Training Grant in Population Neuroscience of Aging & Alzheimer’s Disease (PNA)
 The objective of this new pre- and post-doctoral training program is to train highly talented individuals to pursue
successful independent research in the etiology of Alzheimer’s Disease and other age-related dementia (ADRD). Eligible
applicants are PhD graduates or candidates in Epidemiology, Neuroscience, Information Science, Biostatistics,
Biomedical informatics and MD/DO graduates with training in Neurology, Psychiatry, Geriatric medicine, and related
disciplines. We request support for 3 pre-doctoral and 2 post-doctoral positions annually, with a period of training of up to
3 years for post-docs and 4 years for pre-docs (up to 5 in some cases).
 The field of brain aging has profoundly changed because of the collision of two phenomena: worldwide increase of
our aging population, and rapid technological advancements in health measurements in general and in brain science in
particular. Our successes in extending lifespan, with marginal improvements in healthspan, have not only increased the
number of adults reaching very old ages, but they have also increased the heterogeneity of age-related neurocognitive
phenotypes. For these “new” older adults, there is a very high burden of chronic conditions affecting the central nervous
system either directly (e.g. stroke) or indirectly (heart conditions, diabetes). Cumulative exposure to chronic conditions,
biological ageing, chronological aging and possibly to other life-long environmental factors, interact with each other in
very complex ways and are all strong drivers of increased risks of developing dementia. While it is reasonable to expect
brain integrity to decline and dementia rates to increase over time, we cannot assume that chronological years and years
spent with a disease would have linearly additive effects on brain integrity.
 Understanding these complex pathways is fundamentally important to conduct rigorous etiological research into
causes and determinants of brain degeneration and dementia. Unfortunately, training and research in the field to date have
focused on dementia as an individual condition, and have mostly considered “older age” as an homogenous population,
while relegating multiple chronic conditions and other health issues as “collateral problems”, or as completely separate
problems. However, it is clear that to understand these complex issues and improve the brain health of the growing
population of elderly living with chronic diseases for a long time, it is necessary to have expertise in diseases of both the
brain/central nervous system and also other organ systems. We are also living through a time of great technological
advances in non-invasive and automated methods to measure brain abnormalities, the application of which is providing
ever more precise phenotypes but also very large and complex datasets.
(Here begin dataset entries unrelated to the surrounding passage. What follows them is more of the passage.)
(* ===== verification/BendiniRun.v ===== *)
(** * Running a function from the command line (clients/bendini/src/commands/run.rs)

    [argument_to_list] splits the text of an argument, [parse_arguments] makes a
    stream of the arguments of a function, [run] lists the function, queues it,
    follows its output and runs it.

    The regular expressions of the file are the scanners [is_list_text] and
    [arg_matches] over the characters of a text ([Text]).  Numbers are parsed as [str::parse] does, floats by
    correct rounding. *)
From S2P Require Import Prelude Interfaces Proto Stream Regex Registry Config Tokens TokenStore KeyStore ExpireMap Access Executor Text Bendini.
From Stdlib Require Import Ascii Floats.SpecFloat.

Section run.
Context {UT : UnicodeTables} {HO : HashOrder}.

(** ** Arguments *)
Definition space (c : string) : bool := is_space (char_code c).
(** [\p{Emoji}\w.-] *)
Definition plain (c : string) : bool :=
  is_emoji (char_code c) || is_word (char_code c) || is_char 46 c || is_char 45 c.
Definition in_double (c : string) : bool := plain c || is_char 39 c || space c.
Definition in_single (c : string) : bool := plain c || space c.
(** [^\s*\[.*]\s*$] *)
Definition is_list_text (l : list string) : bool :=
  match drop_while space l with
  | c :: rest =>
      is_char 91 c &&
      match drop_while space (reverse rest) with
      | d :: mid => is_char 93 d && forallb (fun c => negb (is_char 10 c)) mid
      | [] => false
      end
  | [] => false
  end.
(** A quoted group after its opening quote. *)
Definition quoted_group (inside : string -> bool) (quote : N) (l : list string) : option (list string * list string) :=
  match span inside l with
  | (text, c :: rest) => if is_char quote c then Some (text, rest) else None
  | (_, []) => None
  end.
(** The match at the start of a text, if there is one: its group and what follows. *)
Definition arg_match (l : list string) : option (list string * list string) :=
  match l with
  | [] => None
  | c :: rest =>
      if plain c then Some (span plain l)
      else if is_char 34 c then quoted_group in_double 34 rest
      else if is_char 39 c then quoted_group in_single 39 rest
      else None
  end.
(** [captures_iter]; [fuel] is the number of characters. *)
Fixpoint arg_matches (fuel : nat) (l : list string) : list string :=
  match fuel, l with
  | S fuel, _ :: rest =>
      match arg_match l with
      | Some (text, rest') => str_of_chars text :: arg_matches fuel rest'
      | None => arg_matches fuel rest
      end
  | _, _ => []
  end.
(** [trim_matches] of quotes. *)
Definition is_quote (c : string) : bool := is_char 34 c || is_char 39 c.
Definition trim_quotes (l : list string) : list string := reverse (drop_while is_quote (reverse (drop_while is_quote l))).
Definition argument_to_list (arg : string) : list string :=
  let l := str_chars arg in
  if is_list_text l then arg_matches (length l) l else [str_of_chars (trim_quotes l)].

(** ** [str::parse] *)
Definition parse_bool (s : string) : result string bool :=
  if bool_decide (s = "true") then Ok true else if bool_decide (s = "false") then Ok false
  else Err "provided string was not `true` or `false`".
Definition parse_i64 : string -> result string Z := parse_int (-9223372036854775808) 9223372036854775807.
Definition parse_u8 (s : string) : result string byte := Ascii.byte_of_ascii ∘ ascii_of_N ∘ Z.to_N <$> parse_int 0 255 s.

Fixpoint digits (l : list ascii) : list ascii * list ascii :=
  match l with
  | c :: l' => if digit c then let '(a, b) := digits l' in (c :: a, b) else ([], l)
  | [] => ([], [])
  end.
Definition digits_value (l : list ascii) : Z := foldl (fun v c => v * 10 + default 0 (to_digit c))%Z 0%Z l.
Definition sign_of (l : list ascii) : bool * list ascii :=
  match l with
  | c :: rest => if Ascii.eqb c "-" then (true, rest) else if Ascii.eqb c "+" then (false, rest) else (false, l)
  | [] => (false, [])
  end.
(** [m * 10 ^ e], rounded to the nearest double. *)
Definition f64_of_decimal (negative : bool) (m e : Z) : spec_float :=
  match m with
  | Z.pos p =>
      if (0 <=? e)%Z then
        binary_normalize 53 1024 ((if negative then -1 else 1) * (Z.pos p * 10 ^ e)) 0 negative
      else match (10 ^ (- e))%Z with
           | Z.pos q => SFdiv 53 1024 (S754_finite negative p 0) (S754_finite false q 0)
           | _ => S754_nan
           end
  | _ => S754_zero negative
  end.
Definition exponent (l : list ascii) : option Z :=
  match l with
  | [] => Some 0%Z
  | c :: rest =>
      if Ascii.eqb c "e" || Ascii.eqb c "E" then
        let '(negative, rest) := sign_of rest in
        match digits rest with
        | ([], _) => None
        | (ds, []) => Some (if negative then - digits_value ds else digits_value ds)%Z
        | _ => None
        end
      else None
  end.
Definition fraction (l : list ascii) : list ascii * list ascii :=
  match l with c :: rest => if Ascii.eqb c "." then digits rest else ([], l) | [] => ([], []) end.
Definition to_lower (c : ascii) : ascii := if in_range 65 90 c then ascii_of_N (N_of_ascii c + 32) else c.
Definition parse_decimal (negative : bool) (l : list ascii) : option spec_float :=
  let '(whole, rest) := digits l in
  let '(part, rest) := fraction rest in
  if bool_decide (whole ++ part = []) then None
  else e ← exponent rest; Some (f64_of_decimal negative (digits_value (whole ++ part)) (e - Z.of_nat (length part))).
Definition parse_f64 (s : string) : result string spec_float :=
  let '(negative, rest) := sign_of (chars s) in
  let word := map to_lower rest in
  if bool_decide (s = EmptyString) then Err "cannot parse float from empty string"
  else ok_or "invalid float literal"
    (if bool_decide (word = chars "inf" \/ word = chars "infinity") then Some (S754_infinity negative)
     else if bool_decide (word = chars "nan") then Some S754_nan
     else parse_decimal negative rest).

(** ** [parse_arguments] *)
Definition parse_values {A} (what key : string) (parse : string -> result string A) (val : list string)
  : result string (list A) :=
  collect ((fun v => map_err (fun e =>
    "Failed to parse " +:+ v +:+ " (argument " +:+ key +:+ ") into " +:+ what +:+ " value. err: " +:+ e) (parse v)) <$> val).
Definition parse_channel (key : string) (parsed_type : ChannelType) (val : list string) : result string Channel :=
  match parsed_type with
  | CTString => Ok (to_channel_vec val)
  | CTBool => to_channel_vec <$> parse_values "bool" key parse_bool val
  | CTInt => to_channel_vec <$> parse_values "int" key parse_i64 val
  | CTFloat => to_channel_vec <$> parse_values "float" key parse_f64 val
  | CTBytes => to_channel_vec <$> parse_values "byte" key parse_u8 val
  end.
(** [collect] of pairs into a [HashMap]: the last one of a key stays. *)
Definition hash_collect {V} (l : list (string * V)) : gmap string V := foldl (fun m kv => <[kv.1 := kv.2]> m) ∅ l.
Definition parse_argument (inputs : gmap string ChannelSpec) (kv : string * string) : result string (string * Channel) :=
  input ← ok_or ("argument " +:+ kv.1 +:+ " is not expected.") (inputs !! kv.1);
  parsed_type ← ok_or ("argument type " +:+ pretty.pretty (cs_type input) +:+
    " is out of range (out of date protobuf definitions?)") (ChannelType_from_i32 (cs_type input));
  channel ← parse_channel kv.1 parsed_type (argument_to_list kv.2);
  Ok (kv.1, channel).
Definition errors_of {E A} (l : list (result E A)) : list E := omap (fun r => match r with Err e => Some e | Ok _ => None end) l.
Definition values_of {E A} (l : list (result E A)) : list A := omap result_ok l.
Definition parse_arguments (inputs : list (string * ChannelSpec)) (arguments : list (string * string))
  : result (list string) ValueStream :=
  let results := parse_argument (hash_collect inputs) <$> arguments in
  if bool_decide (errors_of results = []) then Ok (MkStream (hash_collect (values_of results))) else Err (errors_of results).

(** ** Following the output *)
Record BufferedChannelPrinter := MkPrinter { bp_buffer : string; bp_channel : string }.
(** [rsplitn(2, '\n')]: around the last line end. *)
Fixpoint split_last_line (s : string) : option (string * string) :=
  match s with
  | EmptyString => None
  | String c s =>
      match split_last_line s with
      | Some (a, b) => Some (String c a, b)
      | None => if (N_of_ascii c =? 10)%N then Some (EmptyString, s) else None
      end
  end.
(** A line printed for a channel. *)
Definition Line := (string * string)%type.
Definition push (self : BufferedChannelPrinter) (content : string) : BufferedChannelPrinter * list Line :=
  let buffer := bp_buffer self +:+ content in
  match split_last_line buffer with
  | Some (lines, rest) => (MkPrinter rest (bp_channel self), [(bp_channel self, lines)])
  | None => (MkPrinter buffer (bp_channel self), [])
  end.
Definition drop_printer (self : BufferedChannelPrinter) : list Line :=
  if str_is_empty (bp_buffer self) then [] else [(bp_channel self, bp_buffer self)].
Abbreviation Printers := (gmap string BufferedChannelPrinter).
Definition print_chunk (st : Printers * list Line) (chunk : result Status FunctionOutputChunk) : Printers * list Line :=
  match chunk with
  | Ok c =>
      let '(p, lines) := push (default (MkPrinter EmptyString (oc_channel c)) (st.1 !! oc_channel c)) (oc_output c) in
      (<[oc_channel c := p]> st.1, st.2 ++ lines)
  | Err _ => st
  end.
(** What the chunks that arrive while the function runs make the client print,
    with what dropping the printers still prints. *)
Definition followed (chunks : list (result Status FunctionOutputChunk)) : list Line :=
  let '(printers, lines) := foldl print_chunk (∅, []) chunks in lines ++ concat (drop_printer <$> (hash_iter printers).*2).

(** ** [run] *)
Context {T : Type}.
Variable registry_client : RegistryClient T.
Variable execution_client : ExecutionClient T.

Definition function_and_version (function_id : string) : string * string :=
  match split_at ":" function_id with Some (name, version) => (name, version) | None => (function_id, "*") end.
Definition input_values (function_name function_version : string) (arguments : list (string * string))
  : sem T (client_end BendiniError) ValueStream :=
  functions ← call APIError (rc_list_versions registry_client
    (MkFilters function_name (Some function_version) ∅ (Some (MkOrdering (OrderingKey_to_i32 NameVersion) false 0 1)) EmptyString));
  f ← sem_lift (fault (ok_or (FailedToFindFunction function_name function_version) (head functions)));
  sem_lift (fault (map_err (InvalidFunctionArguments (fn_name f))
    (parse_arguments (hash_iter (fn_required_inputs f) ++ hash_iter (fn_optional_inputs f)) arguments))).
(** The result as the exit of the command. *)
Definition run_outcome (r : ExecutionResult) : result BendiniError unit :=
  match er_result r with
  | Some (ResultOk _) => Ok tt
  | Some (ResultError msg) => Err (FunctionError msg)
  | None => Err (FunctionError "No result set")
  end.
Definition output_stream (follow_output : bool) (execution_id : string)
  : sem T (client_end BendiniError) (list (result Status FunctionOutputChunk)) :=
  if follow_output then call APIError (xc_function_output execution_client execution_id) else mret [].
Definition run_following (execution_id : string) (chunks : list (result Status FunctionOutputChunk))
  : sem T (client_end BendiniError) (list Line * result BendiniError unit) :=
  fun s => let '(s', r) := xc_run_function execution_client execution_id s in
           (s', Ok (followed chunks, map_err APIError r ≫= run_outcome)).
(** [arrived] is how many chunks of the output are handled before the execution
    answers; the answer is what is printed and how the command ends. *)
Definition run (function_id : string) (arguments : list (string * string)) (follow_output : bool) (arrived : nat)
  : sem T (client_end BendiniError) (list Line * result BendiniError unit) :=
  let '(name, version) := function_and_version function_id in
  values ← input_values name version arguments;
  execution_id ← call APIError (xc_queue_function execution_client (MkExecutionParameters name version (Some values)));
  chunks ← output_stream follow_output execution_id;
  run_following execution_id (take arrived chunks).
End run.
Such data require careful sampling designs and
analytical approaches infused with an under...

## Key facts

- **NIH application ID:** 10176317
- **Project number:** 5T32AG055381-04
- **Recipient organization:** UNIVERSITY OF PITTSBURGH AT PITTSBURGH
- **Principal Investigator:** MARY GANGULI
- **Activity code:** T32 (R01, R21, SBIR, etc.)
- **Funding institute:** NIH
- **Fiscal year:** 2021
- **Award amount:** $326,411
- **Award type:** 5
- **Project period:** 2018-05-01 → 2023-04-30

## Primary source

NIH RePORTER: https://reporter.nih.gov/project-details/10176317

## Citation

> US National Institutes of Health, RePORTER application 10176317, Population Neuroscience of Aging and Alzheimer's Disease (PNA) (5T32AG055381-04). Retrieved via AI Analytics 2026-05-24 from https://api.ai-analytics.org/grant/nih/10176317. Licensed CC0.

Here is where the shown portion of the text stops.